2. Recognize the advantages and disadvantages of different investment vehicles. 

3. Understand the meaning of the term fiduciary and recognize who acts as the fiduciary on a 401(k) plan. 

4. Understand the risks that practice owners face when acting as the fiduciary on their own 401(k) plan. 

IMPORTANCE OF 401(K) PLANS 

401(k) plans provide a great tax incentive to save money and invest for retirement. They also provide an attractive benefit for recruiting staff members in a competitive labor market. A well-run 401(k) is a powerful retention tool as well—one that allows the\owner/operator a chance to share in profits while inducing employees to think long-term about their career path in the company. Likewise, high-income owners stand to benefit from the tools found in 401(k) plans, such as tax-deferred profit sharing and deductibility of employer contributions. 

HIGH FEES 

Many legacy 401(k) plans charge often obscured fees of up to 5% of the assets under management annually. Many modern plans, however, charge far less—costing 1% or less annually. Open, transparent, asset-based fees in 401(k) plans provide peace of mind and security from hidden costs common in legacy plans. Such hidden fees are increasingly prevalent and tend to ride along as obscured fund costs, fees nested inside investment vehicles and tacked-on service fees to pay for employee benefits such as education and required plan reporting services.

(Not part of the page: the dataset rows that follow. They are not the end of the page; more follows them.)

(** * The browser-universal bridge: a shallow embedding and its properties

    The development follows the provider source file (the one declaring
    [BASE_SELECTORS], [PLATFORM_PROFILES], [mergeSelectors],
    [detectPlatform], [waitForCompletion], [extractLatestAssistantText]
    and [BrowserUniversalProvider.runBridge]).

    Conventions.
    - A JS string is a [string]; every character stands for one code unit
      in the range 0..255.
    - A thrown diagnostic is represented by its message, which is all the
      outermost handler of [runBridge] reads from it.
    - The browser, the pages and their DOM are external: they are given
      as oracles ([World], [Browser], [Page], [Document]) which answer
      every call the bridge makes; the moment of a call is a natural
      number (the bridge's clock), so the answers may change over time.
    - [page.waitForFunction] is the one of the browser library the source
      imports, whose parameters are [(pageFunction, arg, options)]: the page
      function is polled with [arg] as its only argument, the timeout is
      read from the third argument, and a fourth argument is not looked at.
      The source calls it with four arguments, [(f, a, b, { timeout })]; the
      embedding hands all four over and lets the library do what it does
      with them.
    - The event stream is the one of the host library: once a [done] or
      [error] event has been pushed, or [end] was called, later pushes are
      ignored. *)

From Stdlib Require Import ZArith NArith Floats Ascii String DecimalString List Bool Lia.
From stdpp Require Import base option list strings gmap.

Fees are subtracted from the entire account balance, not from any gains you might make. You pay fees even if the market declines, and that missing money has an outsized effect on portfolio growth over time. Money should be compounding for the investor by growing faster over time as gains are reinvested. Yet, money removed in the form of fees forever ceases to grow for the investor and instead compounds elsewhere, to the benefit of the company offering the plan and fund managers running those actively managed products. Ultimately, one-third  and  up to one-half of the return an investor might have expected from a typical multidecade investment process is lost to unnecessarily high fees.

INVESTMENT VEHICLES

There are two common products available for 401(k) s: actively managed funds and index funds. Actively managed funds tend to be sold through brokers who invest your employees’ savings in stocks and shares they choose. Those same brokers often are incentivized to maximize their own commissions and fees. Those commissions add up, to the detriment of performance. Actively managed funds in 401(k) plans thus are significantly more expensive than index funds.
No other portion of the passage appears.